» WORK TO COMPLETE: Wherever a line of the listing holds the string "Import", copy that line.

» DATA PROVIDED:
◇ ◇ ◇ ◇ ◇ ◇ ◇
(** * Bunny CDN DRM video downloader: a shallow embedding

    This development embeds the session protocol of the downloader
    (src/src/config.py, src/src/headers.py, src/src/downloader.py and the
    composition in src/main.py) and proves properties of it.

    Conventions.
    - A Python [str] is a Rocq [string] whose characters are code points
      below 256; text with a code point from 256 on is outside the model.
      On that range the character predicates are Python's: [\s] is the
      white space of a [str] pattern (the code points 133 and 160
      included), [.] is every character but the newline, [repr] escapes
      what is not printable, and [s.encode(utf8)] writes a code point from
      128 on as two bytes.
    - Calls that leave the process (HTTP requests, the terminal, yt-dlp, the
      thread scheduler, the random generator) are answered by an [Env] of
      oracles and recorded, in order, in a trace of events.  An oracle
      always answers: a request that blocks for ever (the source sets no
      timeout) and a transfer that never ends (yt-dlp retries without
      bound) are outside the model, so that a statement on how a run ends
      is a statement on the runs in which every call returns or raises.
    - Library calls whose result the source only passes on ([str] of a
      float, [int], [re.search] on the pattern of the user, [urlparse],
      [html.unescape]) are the parameters of [PyLib], with the exceptions
      they raise.
    - The command line ([parse_args], which ends the process on its own for
      a missing argument or a request for help) and the set-up of logging
      come before the code embedded here; logging calls have no influence
      on control flow and are left out. *)

From Stdlib Require Import ZArith List String Ascii Bool Lia Arith.
From Stdlib Require Import DecimalString DecimalZ DecimalPos.
Import ListNotations.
◇ ◇ ◇ ◇ ◇ ◇ ◇
» TASK ANSWER:
From Stdlib Require Import ZArith List String Ascii Bool Lia Arith.
From Stdlib Require Import DecimalString DecimalZ DecimalPos.
Import ListNotations.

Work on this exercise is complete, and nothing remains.